# Work task
Your answer should consist of every line in the records that holds "lists".

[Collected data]
----------------------------------------

(** X13: with a [skip] of one the multi-offset prediction is the plain
    one.  When the mean of a single number is that number, reshaping a
    well-formed array of [n] rows to [(1, n, -1)], averaging over the
    first axis and taking the argmax over the last gives the argmax of
    every row of the array. *)
Theorem single_offset_predictions a :
  (∀ x, np_mean [x] = x) → wf2 a → 0 < nrows a →
  (a3 ← reshape a 1 (nrows a); np_argmax_axis1 (mean_axis0 a3))
  = np_argmax_axis1 a.
Proof.
  intros Hmean Hwf Hrows.
  rewrite reshape_rows by lia. cbn [mbind result_bind].
  rewrite argmax_mean_rows.
  unfold multi_offset_predictions, np_argmax_axis1, argmax_rows, rows_of.
  rewrite traverse_map. apply traverse_ext_in. intros j Hj%elem_of_seq.
  f_equal. unfold averaged_confidence. simpl.
  etransitivity; [| apply (map_nth_seq (row_of a j) nan)].
  rewrite length_row_of_wf by (done || lia).
  apply map_ext. intros k. by rewrite Hmean.
Qed.

End ShapeFacts.

Section SummaryFacts.
Context `{World}.
(** C1.  On the input of shape (4, 4, 5) whose entries are all 1, with all
    projection weights 1 and head size 6, the query-key dot product at
    [(0, 0, 0)] is 150, and the score before the mask is this dot product
    times 5^(-1/2), the input dimension C, not times 6^(-1/2), the head
    dimension. *)
Theorem C1_scale_uses_input_dim :
  let key := nn_Linear 5 head_size w_ones in
  let query := nn_Linear 5 head_size w_ones in
  let x := x_ones 4 4 5 in
  exists k q Sc,
    call key x = Ok k /\ call query x = Ok q /\
    scores key query x = Ok Sc /\
    let d := rsum head_size (fun h => get3 q 0 0 h * get3 k 0 0 h) in
    d = 150 /\
    get3 Sc 0 0 0 = d * Rpower (INR 5) (-0.5) /\
    get3 Sc 0 0 0 <> d * Rpower (INR head_size) (-0.5).
Proof.
  intros key query x.
  destruct (scores_spec key query x 4 4 5 head_size
              eq_refl eq_refl eq_refl eq_refl eq_refl ltac:(lia))
    as (k & q & Sc & Ek & Eq & _ & _ & ES & _ & Hget).
  exists k, q, Sc. split; [exact Ek |]. split; [exact Eq |].
  split; [exact ES |]. intros d.
  assert (Hd : d = 150).
  { assert (Hk : k = mk3 4 4 head_size
        (fun b t h => rsum 5 (fun c => get3 x b t c * get2 (weight key) h c)))
      by (pose proof (call_ok key x 4 4 5 eq_refl eq_refl) as E;
          change (out_features key) with head_size in E; congruence).
    assert (Hq : q = k) by (unfold query in Eq; fold key in Eq; congruence).
    assert (Hk0 : forall h, (h < head_size)%nat -> get3 k 0 0 h = 5).
    { intros h Hh. rewrite Hk, get3_mk3 by (assumption || lia).
      rewrite (rsum_ext 5 _ (fun _ => 1)); [simpl; lra |].
      intros c Hc. unfold x, x_ones. rewrite get3_mk3 by lia.
      unfold key, nn_Linear, w_ones. cbn [weight].
      rewrite get2_mk2 by assumption. lra. }
    unfold d. rewrite Hq.
    rewrite (rsum_ext head_size _ (fun _ => 25)); [simpl; lra |].
    intros h Hh. rewrite Hk0 by assumption. lra. }
  split; [exact Hd |].
  split; [apply Hget; lia |].
  rewrite (Hget 0 0 0)%nat by lia. fold d. rewrite Hd.
  assert (Rpower (INR head_size) (-0.5) < Rpower (INR 5) (-0.5)).
  { apply Rpower_neg_half_lt; unfold head_size; simpl; lra. }
  lra.
Qed.
(* ===== verification/Prelude.v ===== *)
(** * AegisToken: a verification of the security key firmware

    The program is a security key for RP2350 boards and the desktop tool that manages
    it.  [aegis-core] holds the board-independent logic (CTAPHID, CTAP2, PIN protocol,
    credentials, storage, update, presence, configuration, management),
    [aegis-applets] the smart-card side (CCID, APDUs, router, the OATH, PIV and
    OpenPGP applets and their sealed stores), [board-generic-rp2350] the drivers,
    [firmware-universal-rp2350] the tasks that join them, [aegistoken-host] the
    desktop tool and [aegis-build-support] the policy of the build.  This library
    models the logic of these crates as executable functions and proves what makes it
    correct.

    ** Conventions.

    Integers are [Z], with the width of the Rust type written out where it matters
    ([wrap], [sat_add], [uint]); byte slices are lists of [Z].  A Rust [Result] is
    [result], with a third outcome [Panic] for the expressions that can panic
    (slices out of range, [expect], unsigned subtractions); a method on [&mut self]
    is a [prog]: a function from the state to the state and a result.  An output
    buffer is an argument and a component of the result.  Third-party code
    (minicbor, SHA-256, HMAC, AES, ECDSA, ECDH, big integers, random generator, libusb,
    PC/SC) and the flash device are type classes whose laws state their documented behaviour; each has a
    concrete instance with which the witnesses and examples are evaluated.  Loops
    over data are structural; the others run on fuel.  Where it is taken from the
    input length ([CtapHid.send_cont], [Tlv.elements], [Ccid.drain],
    [Update.read_back], [HostManagement.Framing.encode_cont], [BoardDrivers.chunks])
    the theorems show that it is enough.  Where the loop waits for the outside (a
    touch, a report, random candidates for a prime) the fuel is an argument, and the
    theorems say how much is enough or hold for every amount.

    ** Files (models under [src/crates/]).

    - [Prelude]: results, state passing, integers, byte lists, the library's tactics
      and the hint database [aegis].
    - [Errors], [States]: [aegis-core] [error.rs], [state.rs], [lifecycle.rs],
      [recovery.rs].
    - [CtapHid]: [ctaphid.rs] and [send_ctaphid] of the firmware.
    - [Codec], [Cbor]: [codec.rs], CRC-32, and the CBOR library as an interface.
    - [Storage], [PowerFail]: [storage.rs] over the flash interface ([StorageLaws]: what
      an operation that returns has done, and that one that fails leaves its own range
      with any contents and the rest alone; [StorageTotal]: a failure is an error and
      not a panic), and its crash safety.
    - [Hardware], [Config], [Presence]: [capabilities.rs], [identity.rs],
      [hardware_profile.rs], [discovery.rs], the board catalogue,
      [configuration.rs], [presence.rs].
    - [Crypto], [Update]: the cryptographic interfaces; [update.rs] with
      [handle_update] of the firmware.
    - [ClientPin], [Requests]: [pin.rs], [ctap2.rs].
    - [Credentials], [SealedStore], [Authenticator], [CredMgmt], [U2f]:
      [authenticator.rs], [assertion.rs], [credential_store.rs], [secret.rs],
      [u2f.rs], and the management handlers of the firmware.  [CredentialStore] is
      the interface between the store and its clients; the authenticator is proved
      against [CredentialStoreLaws], which the memory store discharges.
    - [Fido]: [run_fido], [handle_ctaphid] and [handle_ctap2] of the firmware: the
      parts above joined into one task.
    - [OtpLab], [Management], [Housekeeping]: [otp_lab.rs]; [management.rs] and
      [management_protocol.rs] (framing and service); the task of the firmware that
      serves the management interface.
    - [Tlv], [Apdu], [PinSlot], [Ccid], [Router], [Card], [Oath]: the files of the
      same names of [aegis-applets].  [Applet] is the interface between the router
      and the applets.
    - [ModArith], [Rsa], [PgpCrypto]: the number theory RSA rests on, [rsa.rs],
      [ecdh.rs] and [pgp_sym.rs].
    - [AppletKit], [Piv], [OpenPgpState], [OpenPgp], [PgpDecipher]: what the applets
      share (PIN floors, guarded records, hidden keys), [piv.rs], and [openpgp.rs] in
      three parts (the saved state, the commands, the decipher operation).
    - [SealedApplets]: [sealed.rs], the stores of the three applets in flash.
    - [CardTask], [Startup]: [run_card] of the firmware; the boot decision, the flash
      regions ([flash.rs], [otp.rs]) and the stores the tasks open.
    - [BoardDrivers]: buttons and presence sources, the LED, the HID and CCID classes,
      the USB functions and the identity the device enumerates with ([presence.rs],
      [led.rs], [hid.rs], [ccid.rs], [usb.rs], [hardware.rs]).
    - [BuildPolicy]: [aegis-build-support] and [build.rs] of the firmware.
    - [Text], [HostOath], [HostPiv], [HostManagement], [HostCli]: Rust strings as the
      tool uses them; [oath_cmd.rs]; [piv_cmd.rs], [card.rs] and [secret.rs];
      [framing.rs] and [transport.rs]; [cli.rs].  [HostManagement.Link] makes the
      management task of [Housekeeping] the device at the other end of the cable, and
      the tool is proved against it; [HostOath] runs against the card of [Card].

    ** What is proved.

    - Transport: fragmentation and reassembly are inverse for CTAPHID and CCID, the
      reassemblers never panic and keep their invariant, parsing an APDU and reading
      a TLV accept exactly the encodings, and long responses arrive whole through
      GET RESPONSE.
    - Storage: whatever the moment of a power loss, and whatever the interrupted
      operation left in its range, a slot store, the configuration and the sealed
      database hold the old or the new record, as far as the CRC-32 of the rewritten
      slot catches what was left there; corruption and tampering are refused, and the
      store makes progress.
    - The PIN protocol and PIN slots: the authorisation decision on every branch, a
      token stays with one relying party, the number of wrong guesses is bounded
      whichever writes of the store fail, and a set PIN yields a token.
    - Requests: a CTAP2 message is parsed to exactly the fields it was encoded from.
    - Credentials: the stores refine a finite map; a created credential and every
      assertion carry a signature that verifies over the right data; counters
      increase; deletion is scoped.
    - The FIDO task: every CTAP2 command refines an abstract authenticator (the
      relation [Fido.effect], for the request received); without a touch nothing is
      created, used or reset, and only a deletion its token permits removes anything;
      the transport between the host and [handle_ctap2] is transparent.
    - Presence, states, update: only a press sampled after arming confirms and the wait
      ends; FIDO is served only through the active state; only an authentic image that
      was staged whole is accepted, and the chunked session equals the one-shot
      verification.
    - The card: one message in, one answer out, and the task answers every command it
      reads without a panic, for applets that keep the contract [CardTask.applets_behave]
      (proved of the OATH applet); applets are isolated; a deferred presence request is
      exclusive; OATH serves nothing without the access code, never reuses an HOTP
      counter across power loss, hides touch-protected secrets and fails closed on an
      unreadable store.
    - PIV and OpenPGP: the guesses of the PIV PIN and PUK are bounded whichever store
      operations fail, keys are used only after the PIN and the touch their policy
      asks for, administration needs the management key or PW3, and the saved state is
      read back whole; the RSA private operation inverts the public one, and decipher
      recovers the session key a sender wrapped.  A torn save of an applet store leaves the old or the new
      contents, once.
    - Management: whatever the host sends, the service keeps a valid configuration
      within its capabilities, and a committed one survives a reboot; a request of the
      host tool over USB is one step of the service, and the answers are read in order; no
      host input makes the task panic; the acceptance checks of the tool pass on the
      firmware and leave it as it was.
    - The tool: an OATH credential added from the otpauth URI that describes it is
      stored with exactly its fields and yields the codes the RFCs define; no secret is
      taken from the command line; the PIV writes of the tool are refused by the card.
    - Start-up: on every board the tasks run on volatile stores or are denied by the
      boot plan; an image is built with the development key only outside a release.

    Theorems that show a deviation from what the code means to do, or from its
    documentation, are stated the way the code behaves, and say so.

    ** Not modelled.

    Register and endpoint access through the Embassy drivers, the executor, the
    watchdog and the random generator, which the models take as parameters or events;
    the hardware self-test, which exists only under a feature; libusb and PC/SC; the
    details of an X.509 certificate the tool prints and its check of the Windows reader
    service; the [Debug] and [Display] texts; and the security-key crates, which hold no
    code. *)

From stdpp Require Export prelude strings.
From Stdlib Require Export ZArith Lia.
(* ===== verification/States.v ===== *)
(** Execution, lifecycle and recovery state machines.

    [ExecutionState], its transition table and [BootPlan] are
    [aegis-core/src/state.rs]; [LifecycleState] and [LifecycleManager] are
    [aegis-core/src/lifecycle.rs]; [RecoverySession] is
    [aegis-core/src/recovery.rs].  The theorems bound what any sequence of
    transitions can reach. *)

From S2P Require Import Prelude Errors.

Local Open Scope Z_scope.

(** * Execution states *)
Module Exec.

Inductive ExecutionState :=
| Boot
| Active
| FidoWaitPresence
| FidoOperation
| Management
| FirmwareUpdate
| Recovery
| Locked.

#[export] Instance ExecutionState_eq_dec : EqDecision ExecutionState.
Proof. solve_decision. Defined.

(** [self as u8] *)
Definition discriminant (s : ExecutionState) : Z :=
  match s with
  | Boot => 0 | Active => 1 | FidoWaitPresence => 2 | FidoOperation => 3
  | Management => 4 | FirmwareUpdate => 5 | Recovery => 6 | Locked => 7
  end.

Definition can_transition (self next : ExecutionState) : bool :=
  if discriminant self =? discriminant next then true else
  match self, next with
  | Boot, (Active | Recovery | Locked) => true
  | Active, (FidoWaitPresence | FidoOperation | Management | FirmwareUpdate
            | Recovery | Locked) => true
  | FidoWaitPresence, (FidoOperation | Active | Locked) => true
  | FidoOperation, (Active | Locked) => true
  | Management, (Active | FirmwareUpdate | Locked) => true
  | FirmwareUpdate, (Active | Recovery | Locked) => true
  | Recovery, (Active | FirmwareUpdate | Locked) => true
  | Locked, Recovery => true
  | _, _ => false
  end.

Definition transition (self next : ExecutionState) : result CoreError ExecutionState :=
  if can_transition self next then Ok next else Err InvalidState.

Definition boot_destination (bootsel_held : bool) : ExecutionState :=
  if bootsel_held then Recovery else Active.

Definition bootsel_allowed_as_presence (state : ExecutionState) : bool :=
  match state with FidoWaitPresence => true | _ => false end.

Definition fido_allowed (state : ExecutionState) : bool :=
  match state with Active | FidoWaitPresence | FidoOperation => true | _ => false end.

Definition is_boot_destination (state : ExecutionState) : bool :=
  match state with Active | Recovery | Locked => true | _ => false end.

Record BootPlan := {
  destination : ExecutionState;
  fido : bool;
  ccid : bool;
  management : bool;
  otp_lab : bool;
  sealed_credential_store : bool;
  sealed_applet_stores : bool
}.

Definition for_destination (d : ExecutionState) : BootPlan :=
  let f := is_boot_destination d && match d with Active => true | _ => false end in
  {| destination := d;
     fido := f;
     ccid := f;
     management := true;
     otp_lab := true;
     sealed_credential_store := f;
     sealed_applet_stores := f |}.

(** A run of the machine: consecutive states linked by accepted transitions. *)
Inductive run : ExecutionState -> list ExecutionState -> ExecutionState -> Prop :=
| run_nil s : run s [] s
| run_step s n tr s' :
    transition s n = Ok n -> run n tr s' -> run s (n :: tr) s'.

End Exec.

(** * Lifecycle *)
Module Lifecycle.

Inductive LifecycleState :=
| Factory
| Commissioning
| Commissioned
| Provisioning
| Provisioned
| Active
| Suspended
| Decommissioned.

#[export] Instance LifecycleState_eq_dec : EqDecision LifecycleState.
Proof. solve_decision. Defined.

Definition discriminant (s : LifecycleState) : Z :=
  match s with
  | Factory => 0 | Commissioning => 1 | Commissioned => 2 | Provisioning => 3
  | Provisioned => 4 | Active => 5 | Suspended => 6 | Decommissioned => 7
  end.

Definition can_transition (self next : LifecycleState) : bool :=
  if discriminant self =? discriminant next then true else
  match self, next with
  | Factory, Commissioning => true
  | Commissioning, (Commissioned | Factory) => true
  | Commissioned, Provisioning => true
  | Provisioning, (Provisioned | Commissioned) => true
  | Provisioned, Active => true
  | Active, (Suspended | Decommissioned) => true
  | Suspended, (Active | Decommissioned) => true
  | Decommissioned, Factory => true
  | _, _ => false
  end.

Definition transition (self next : LifecycleState) : result CoreError LifecycleState :=
  if can_transition self next then Ok next else Err InvalidState.

Definition allows_config_change (s : LifecycleState) : bool :=
  match s with Factory | Commissioning | Commissioned => true | _ => false end.

Definition allows_identity_provisioning (s : LifecycleState) : bool :=
  match s with Factory => true | _ => false end.

Definition is_decommissioned (s : LifecycleState) : bool :=
  match s with Decommissioned => true | _ => false end.

Definition is_operational (s : LifecycleState) : bool :=
  match s with Provisioned | Active => true | _ => false end.

Record LifecycleManager := { state : LifecycleState }.

Definition op := prog LifecycleManager CoreError unit.

Definition advance (next : LifecycleState) : op :=
  s ← gets state;
  n ← lift (transition s next);
  modify (fun _ => {| state := n |}).

Definition commission : op :=
  s ← gets state;
  match s with
  | Factory => advance Commissioning
  | Commissioning => mret tt
  | _ => fail InvalidState
  end.

Definition finish_commissioning : op := advance Commissioned.
Definition begin_provisioning : op := advance Provisioning.
Definition finish_provisioning : op := advance Provisioned.
Definition activate : op := advance Active.
Definition suspend : op := advance Suspended.
Definition resume : op := advance Active.
Definition decommission : op := advance Decommissioned.

Definition factory_reset : op :=
  s ← gets state;
  match s with
  | Decommissioned => advance Factory
  | Factory => mret tt
  | _ => fail InvalidState
  end.

(** The named operations, for statements about sequences of calls. *)
Inductive Op :=
| OpCommission | OpFinishCommissioning | OpBeginProvisioning
| OpFinishProvisioning | OpActivate | OpSuspend | OpResume
| OpDecommission | OpFactoryReset.

Definition perform (o : Op) : op :=
  match o with
  | OpCommission => commission
  | OpFinishCommissioning => finish_commissioning
  | OpBeginProvisioning => begin_provisioning
  | OpFinishProvisioning => finish_provisioning
  | OpActivate => activate
  | OpSuspend => suspend
  | OpResume => resume
  | OpDecommission => decommission
  | OpFactoryReset => factory_reset
  end.

(** The states visited by a sequence of calls, refused calls included. *)
Fixpoint visited (m : LifecycleManager) (ops : list Op) : list LifecycleState :=
  match ops with
  | [] => []
  | o :: ops => let m' := fst (perform o m) in state m' :: visited m' ops
  end.

Fixpoint perform_all (m : LifecycleManager) (ops : list Op) : LifecycleManager :=
  match ops with
  | [] => m
  | o :: ops => perform_all (fst (perform o m)) ops
  end.

(** The states in which each operation is accepted. *)
Definition accepted_in (o : Op) : list LifecycleState :=
  match o with
  | OpCommission => [Factory; Commissioning]
  | OpFinishCommissioning => [Commissioning; Commissioned; Provisioning]
  | OpBeginProvisioning => [Commissioned; Provisioning]
  | OpFinishProvisioning => [Provisioning; Provisioned]
  | OpActivate => [Provisioned; Active; Suspended]
  | OpSuspend => [Active; Suspended]
  | OpResume => [Provisioned; Active; Suspended]
  | OpDecommission => [Active; Suspended; Decommissioned]
  | OpFactoryReset => [Decommissioned; Factory]
  end.

End Lifecycle.

(** * Recovery sessions *)
Module RecoveryMode.

Import Exec.

Inductive RecoveryOperation := Diagnostics | ApplyFirmwareUpdate | DeviceRecovery.

Definition operation_allowed (o : RecoveryOperation) : bool :=
  match o with Diagnostics | ApplyFirmwareUpdate | DeviceRecovery => true end.

Record RecoverySession := { session_state : ExecutionState }.

Definition enter : RecoverySession := {| session_state := Recovery |}.

Definition authorize (s : RecoverySession) (o : RecoveryOperation) : result CoreError unit :=
  if operation_allowed o then Ok tt else Err Unauthorized.

Definition begin_firmware_update : prog RecoverySession CoreError unit :=
  s ← gets session_state;
  n ← lift (transition s FirmwareUpdate);
  modify (fun _ => {| session_state := n |}).

Definition finish_firmware_update : prog RecoverySession CoreError unit :=
  s ← gets session_state;
  n ← lift (transition s Recovery);
  modify (fun _ => {| session_state := n |}).

Definition fido_operation (s : RecoverySession) : result CoreError unit :=
  if fido_allowed (session_state s) then Ok tt else Err Unauthorized.
Definition user_presence (s : RecoverySession) : result CoreError unit := Err Unauthorized.
Definition credential_access (s : RecoverySession) : result CoreError unit := Err Unauthorized.
Definition export_secret (s : RecoverySession) : result CoreError unit := Err Unauthorized.

(** Sessions reachable from [enter] through the mutating operations. *)
Inductive reachable : RecoverySession -> Prop :=
| reach_enter : reachable enter
| reach_begin s : reachable s -> reachable (fst (begin_firmware_update s))
| reach_finish s : reachable s -> reachable (fst (finish_firmware_update s)).

End RecoveryMode.

(** * Theorems *)
Section execution_theorems.
Import Exec.

Lemma transition_ok s n n' : transition s n = Ok n' -> n' = n /\ can_transition s n = true.
Proof. unfold transition. intros. by split_cases. Qed.

Lemma transition_outcome s n :
  transition s n = Ok n \/ transition s n = Err InvalidState.
Proof. unfold transition. destruct (can_transition s n); auto. Qed.

Lemma run_cases s tr s' :
  run s tr s' ->
  (fido_allowed s = false -> fido_allowed s' = true -> Active ∈ tr) /\
  (s = Locked -> s' <> Locked -> Recovery ∈ tr).
Proof.
  induction 1 as [s | s n tr s' [_ Hn]%transition_ok Hrun [IH1 IH2]].
  - split; [congruence | done].
  - split.
    + intros Hs Hs'. destruct (fido_allowed n) eqn:En; [|set_solver].
      destruct s, n; simpl in *; done || set_solver.
    + intros -> Hne. destruct n; simpl in Hn; try done; set_solver.
Qed.

(** User presence and FIDO execution are only reachable through [Active]:
    a run of accepted transitions that starts where FIDO is denied and ends in
    a state where FIDO is served, or where BOOTSEL counts as presence, visits
    [Active]; and a locked device leaves [Locked] only through [Recovery]. *)
Lemma exec_fido_only_through_active s tr s' :
  run s tr s' ->
  (fido_allowed s = false -> fido_allowed s' = true -> Active ∈ tr) /\
  (fido_allowed s = false -> bootsel_allowed_as_presence s' = true -> Active ∈ tr) /\
  (s = Locked -> s' <> Locked -> Recovery ∈ tr).
Proof.
  intros [H1 H2]%run_cases. split_and!; [done | | done].
  intros Hs Hb. apply H1; [done|]. by destruct s'.
Qed.

Lemma exec_fido_only_through_active_witness :
  run Locked [Recovery; Active; FidoWaitPresence] FidoWaitPresence /\
  Active ∈ [Recovery; Active; FidoWaitPresence].
Proof.
  assert (H : run Locked [Recovery; Active; FidoWaitPresence] FidoWaitPresence).
  { repeat (eapply run_step; [reflexivity|]). apply run_nil. }
  split; [exact H|].
  exact (proj1 (exec_fido_only_through_active _ _ _ H) eq_refl eq_refl).
Defined.

(** The boot plan is fail closed: FIDO, CCID and both sealed stores are
    enabled exactly for the [Active] destination, so every path the plan opens
    is one [fido_allowed] accepts; the management and laboratory paths stay
    open; and both destinations a power-on can choose are legal successors of
    [Boot]. *)
Theorem boot_plan_fail_closed d :
  let p := for_destination d in
  (fido p = true <-> d = Active) /\
  ccid p = fido p /\ sealed_credential_store p = fido p /\
  sealed_applet_stores p = fido p /\
  (fido p = true -> fido_allowed d = true) /\
  management p = true /\ otp_lab p = true /\ destination p = d /\
  (forall held, transition Boot (boot_destination held) = Ok (boot_destination held)) /\
  fido (for_destination (boot_destination true)) = false.
Proof. destruct d; simpl; split_and!; try done; intros []; done. Qed.

End execution_theorems.

Section lifecycle_theorems.
Import Lifecycle.

Lemma perform_shape o m :
  ((state m ∈ accepted_in o) /\ snd (perform o m) = Ok tt) \/
  ((state m ∉ accepted_in o) /\ perform o m = (m, Err InvalidState)).
Proof.
  destruct m as [[]]; destruct o; simpl;
    first [ left; split; [by apply (bool_decide_unpack _) | reflexivity]
          | right; split; [by apply (bool_decide_unpack _) | reflexivity] ].
Qed.

(** Each lifecycle operation succeeds exactly in its accepted states and
    otherwise answers [InvalidState] and leaves the device where it was.  The
    accepted states show that [resume] also activates a merely provisioned
    device and [activate] also resumes a suspended one. *)
Theorem lifecycle_operation_accepted o m :
  (snd (perform o m) = Ok tt <-> (state m ∈ accepted_in o)) /\
  (snd (perform o m) <> Ok tt -> perform o m = (m, Err InvalidState)).
Proof.
  destruct (perform_shape o m) as [[Hin Hok]|[Hnin Heq]].
  - split; [done | congruence].
  - rewrite Heq. simpl. split; [split; [done | contradiction] | done].
Qed.

(** States a provisioned device can reach before being retired. *)
Definition in_service (s : LifecycleState) : bool :=
  match s with Provisioned | Active | Suspended => true | _ => false end.

Lemma perform_in_service o m :
  in_service (state m) = true ->
  in_service (state (fst (perform o m))) = true \/
  state (fst (perform o m)) = Decommissioned.
Proof. destruct m as [[]]; destruct o; simpl; auto; done. Qed.

(** Once a device is provisioned its configuration and its USB identity
    are locked: any sequence of lifecycle calls, refused ones included, that
    ends in a state accepting configuration changes goes through
    [Decommissioned]. *)
Theorem lifecycle_config_locked_until_retired m ops :
  in_service (state m) = true ->
  allows_config_change (state (perform_all m ops)) = true ->
  Decommissioned ∈ visited m ops.
Proof.
  revert m. induction ops as [|o ops IH]; intros m Hm Hend; simpl in *.
  - destruct m as [[]]; done.
  - destruct (perform_in_service o m Hm) as [H| ->].
    + right. by apply IH.
    + left.
Qed.

Lemma lifecycle_config_locked_until_retired_witness :
  Decommissioned ∈ visited {| state := Active |} [OpSuspend; OpDecommission; OpFactoryReset].
Proof.
  apply lifecycle_config_locked_until_retired; vm_compute; reflexivity.
Defined.

End lifecycle_theorems.

Section recovery_theorems.
Import Exec RecoveryMode.

(** A recovery session never serves FIDO: every session reachable from
    [enter] stays in [Recovery] or [FirmwareUpdate], refuses FIDO operations,
    presence, credential access and secret export, and still authorises the
    three recovery operations. *)
Theorem recovery_session_denies_fido s :
  reachable s ->
  (session_state s = Recovery \/ session_state s = FirmwareUpdate) /\
  fido_operation s = Err Unauthorized /\ user_presence s = Err Unauthorized /\
  credential_access s = Err Unauthorized /\ export_secret s = Err Unauthorized /\
  (forall o, authorize s o = Ok tt).
Proof.
  intros Hs.
  assert (session_state s = Recovery \/ session_state s = FirmwareUpdate) as Hst.
  { induction Hs as [| s _ IH | s _ IH]; [by left | |];
      destruct s as [st]; simpl in IH; destruct IH as [-> | ->]; vm_compute; auto. }
  split_and!; try done.
  - unfold fido_operation. by destruct Hst as [-> | ->].
  - by intros [].
Qed.

Lemma recovery_session_denies_fido_witness :
  reachable (fst (begin_firmware_update enter)) /\
  fido_operation (fst (begin_firmware_update enter)) = Err Unauthorized.
Proof.
  assert (H : reachable (fst (begin_firmware_update enter))).
  { apply reach_begin, reach_enter. }
  split; [exact H | exact (proj1 (proj2 (recovery_session_denies_fido _ H)))].
Defined.

End recovery_theorems.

----------------------------------------

# Result of the task
    ([wrap], [sat_add], [uint]); byte slices are lists of [Z].  A Rust [Result] is
    - [Prelude]: results, state passing, integers, byte lists, the library's tactics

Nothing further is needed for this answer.